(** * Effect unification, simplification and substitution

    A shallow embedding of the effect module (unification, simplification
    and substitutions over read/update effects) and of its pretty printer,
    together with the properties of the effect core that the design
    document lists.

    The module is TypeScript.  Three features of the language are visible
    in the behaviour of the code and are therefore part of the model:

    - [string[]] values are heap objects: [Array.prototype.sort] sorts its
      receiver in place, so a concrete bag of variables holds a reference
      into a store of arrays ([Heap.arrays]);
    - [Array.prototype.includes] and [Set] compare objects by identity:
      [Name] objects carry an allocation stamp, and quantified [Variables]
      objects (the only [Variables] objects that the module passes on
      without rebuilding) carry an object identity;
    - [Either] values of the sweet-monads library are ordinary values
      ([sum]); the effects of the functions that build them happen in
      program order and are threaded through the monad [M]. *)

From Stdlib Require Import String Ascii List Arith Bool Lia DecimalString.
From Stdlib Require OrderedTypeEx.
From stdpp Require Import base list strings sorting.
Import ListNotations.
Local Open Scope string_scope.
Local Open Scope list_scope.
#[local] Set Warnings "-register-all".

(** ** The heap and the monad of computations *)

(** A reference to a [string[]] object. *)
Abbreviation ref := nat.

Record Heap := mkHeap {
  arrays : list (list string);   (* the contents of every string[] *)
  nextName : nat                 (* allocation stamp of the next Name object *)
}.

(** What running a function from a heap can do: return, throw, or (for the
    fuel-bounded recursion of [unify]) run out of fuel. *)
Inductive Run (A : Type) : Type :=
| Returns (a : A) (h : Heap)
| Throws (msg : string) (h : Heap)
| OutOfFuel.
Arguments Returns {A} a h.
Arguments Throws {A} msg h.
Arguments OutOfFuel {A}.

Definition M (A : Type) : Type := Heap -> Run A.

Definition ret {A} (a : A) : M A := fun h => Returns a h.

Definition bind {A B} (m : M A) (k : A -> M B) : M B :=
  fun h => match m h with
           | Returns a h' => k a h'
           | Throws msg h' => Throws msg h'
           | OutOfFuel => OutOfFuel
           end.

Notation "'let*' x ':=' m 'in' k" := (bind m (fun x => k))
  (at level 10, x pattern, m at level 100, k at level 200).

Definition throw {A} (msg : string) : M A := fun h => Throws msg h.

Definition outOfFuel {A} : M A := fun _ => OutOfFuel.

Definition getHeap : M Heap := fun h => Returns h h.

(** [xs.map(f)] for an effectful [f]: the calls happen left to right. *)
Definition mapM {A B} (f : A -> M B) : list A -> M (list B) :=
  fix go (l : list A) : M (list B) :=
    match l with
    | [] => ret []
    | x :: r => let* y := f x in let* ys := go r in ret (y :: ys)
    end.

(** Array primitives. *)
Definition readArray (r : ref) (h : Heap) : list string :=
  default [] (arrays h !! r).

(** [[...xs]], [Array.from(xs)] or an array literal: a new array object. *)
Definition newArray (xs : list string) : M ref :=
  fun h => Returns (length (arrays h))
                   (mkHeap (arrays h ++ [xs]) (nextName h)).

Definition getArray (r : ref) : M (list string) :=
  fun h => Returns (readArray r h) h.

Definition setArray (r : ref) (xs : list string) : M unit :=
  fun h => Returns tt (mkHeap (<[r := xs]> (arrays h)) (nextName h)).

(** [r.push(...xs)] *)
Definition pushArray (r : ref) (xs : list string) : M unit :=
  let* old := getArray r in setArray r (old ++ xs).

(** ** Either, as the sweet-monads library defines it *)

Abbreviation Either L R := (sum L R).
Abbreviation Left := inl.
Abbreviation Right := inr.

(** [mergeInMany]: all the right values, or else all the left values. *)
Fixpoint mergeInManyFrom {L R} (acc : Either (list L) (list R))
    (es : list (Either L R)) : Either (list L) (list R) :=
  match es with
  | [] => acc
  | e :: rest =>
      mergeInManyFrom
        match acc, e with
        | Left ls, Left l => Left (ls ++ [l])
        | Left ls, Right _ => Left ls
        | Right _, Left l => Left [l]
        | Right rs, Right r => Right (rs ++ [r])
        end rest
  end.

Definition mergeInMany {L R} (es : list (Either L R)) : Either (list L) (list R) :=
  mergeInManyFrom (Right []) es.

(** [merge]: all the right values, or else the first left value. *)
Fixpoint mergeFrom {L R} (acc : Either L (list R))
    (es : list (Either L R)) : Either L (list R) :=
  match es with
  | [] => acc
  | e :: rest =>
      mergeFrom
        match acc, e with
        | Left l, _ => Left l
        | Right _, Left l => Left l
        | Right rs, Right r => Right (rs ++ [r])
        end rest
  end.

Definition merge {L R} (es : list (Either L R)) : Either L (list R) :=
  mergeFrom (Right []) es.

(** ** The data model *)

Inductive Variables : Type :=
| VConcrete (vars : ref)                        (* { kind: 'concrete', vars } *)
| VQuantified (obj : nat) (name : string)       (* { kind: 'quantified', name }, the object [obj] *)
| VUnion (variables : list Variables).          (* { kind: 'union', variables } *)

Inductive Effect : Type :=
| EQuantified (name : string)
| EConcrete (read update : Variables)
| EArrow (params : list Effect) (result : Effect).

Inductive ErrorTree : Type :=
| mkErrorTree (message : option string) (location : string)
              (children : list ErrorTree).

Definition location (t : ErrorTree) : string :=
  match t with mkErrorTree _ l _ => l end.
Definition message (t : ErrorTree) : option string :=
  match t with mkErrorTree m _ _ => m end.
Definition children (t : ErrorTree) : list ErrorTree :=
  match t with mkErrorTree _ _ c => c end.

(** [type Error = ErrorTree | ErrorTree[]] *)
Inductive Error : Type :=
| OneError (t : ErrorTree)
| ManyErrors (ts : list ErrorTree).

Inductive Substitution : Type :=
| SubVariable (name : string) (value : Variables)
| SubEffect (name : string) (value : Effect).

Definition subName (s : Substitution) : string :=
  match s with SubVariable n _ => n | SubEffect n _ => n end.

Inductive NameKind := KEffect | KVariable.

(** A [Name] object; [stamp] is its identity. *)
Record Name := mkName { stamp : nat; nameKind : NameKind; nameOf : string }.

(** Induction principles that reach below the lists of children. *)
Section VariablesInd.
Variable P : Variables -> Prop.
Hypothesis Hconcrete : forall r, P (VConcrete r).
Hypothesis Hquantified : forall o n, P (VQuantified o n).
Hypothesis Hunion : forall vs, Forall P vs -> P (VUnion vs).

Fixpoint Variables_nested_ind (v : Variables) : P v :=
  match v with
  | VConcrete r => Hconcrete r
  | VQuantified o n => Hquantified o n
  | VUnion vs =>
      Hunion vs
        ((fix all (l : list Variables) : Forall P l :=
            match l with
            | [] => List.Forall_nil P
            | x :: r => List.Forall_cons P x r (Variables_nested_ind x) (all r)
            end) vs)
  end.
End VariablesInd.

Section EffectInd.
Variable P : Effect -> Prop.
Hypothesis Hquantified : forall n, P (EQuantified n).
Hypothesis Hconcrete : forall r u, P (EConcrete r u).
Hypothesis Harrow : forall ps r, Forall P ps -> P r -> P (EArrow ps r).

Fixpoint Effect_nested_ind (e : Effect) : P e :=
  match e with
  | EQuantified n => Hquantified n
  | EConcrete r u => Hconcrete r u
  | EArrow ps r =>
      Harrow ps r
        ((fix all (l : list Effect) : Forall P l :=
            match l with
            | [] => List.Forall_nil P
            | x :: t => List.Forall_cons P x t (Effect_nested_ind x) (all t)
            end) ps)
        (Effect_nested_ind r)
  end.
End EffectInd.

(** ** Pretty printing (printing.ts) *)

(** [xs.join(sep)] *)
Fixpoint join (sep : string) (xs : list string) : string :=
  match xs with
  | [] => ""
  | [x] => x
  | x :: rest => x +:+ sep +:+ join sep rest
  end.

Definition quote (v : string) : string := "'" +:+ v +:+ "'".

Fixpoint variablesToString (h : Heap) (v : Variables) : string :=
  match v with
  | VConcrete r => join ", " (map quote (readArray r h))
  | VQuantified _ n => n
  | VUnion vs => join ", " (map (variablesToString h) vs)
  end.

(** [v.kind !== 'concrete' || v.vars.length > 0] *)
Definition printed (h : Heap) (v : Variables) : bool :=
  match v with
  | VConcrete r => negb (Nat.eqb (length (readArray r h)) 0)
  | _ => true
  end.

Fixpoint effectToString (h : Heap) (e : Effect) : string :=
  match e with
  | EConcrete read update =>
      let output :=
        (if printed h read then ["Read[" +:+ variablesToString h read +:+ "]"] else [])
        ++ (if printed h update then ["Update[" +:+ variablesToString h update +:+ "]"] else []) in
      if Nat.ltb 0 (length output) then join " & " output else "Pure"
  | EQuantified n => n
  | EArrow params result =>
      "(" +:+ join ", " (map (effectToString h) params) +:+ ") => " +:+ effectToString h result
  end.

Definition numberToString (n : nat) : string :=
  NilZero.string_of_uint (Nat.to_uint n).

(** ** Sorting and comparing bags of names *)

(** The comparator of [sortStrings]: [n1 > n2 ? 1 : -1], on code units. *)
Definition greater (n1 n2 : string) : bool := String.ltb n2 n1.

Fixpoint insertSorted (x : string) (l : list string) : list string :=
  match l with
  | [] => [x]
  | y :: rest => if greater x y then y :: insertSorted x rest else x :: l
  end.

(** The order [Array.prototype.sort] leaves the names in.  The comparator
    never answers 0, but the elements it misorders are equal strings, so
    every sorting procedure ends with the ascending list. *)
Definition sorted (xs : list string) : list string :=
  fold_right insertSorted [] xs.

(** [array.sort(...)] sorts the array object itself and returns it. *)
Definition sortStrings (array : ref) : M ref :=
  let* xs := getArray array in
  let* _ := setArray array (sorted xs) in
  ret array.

◆ **Instructions to follow**
From the entries above, list each line with "greater" in it.

◆ **Task result**
Definition greater (n1 n2 : string) : bool := String.ltb n2 n1.
  | y :: rest => if greater x y then y :: insertSorted x rest else x :: l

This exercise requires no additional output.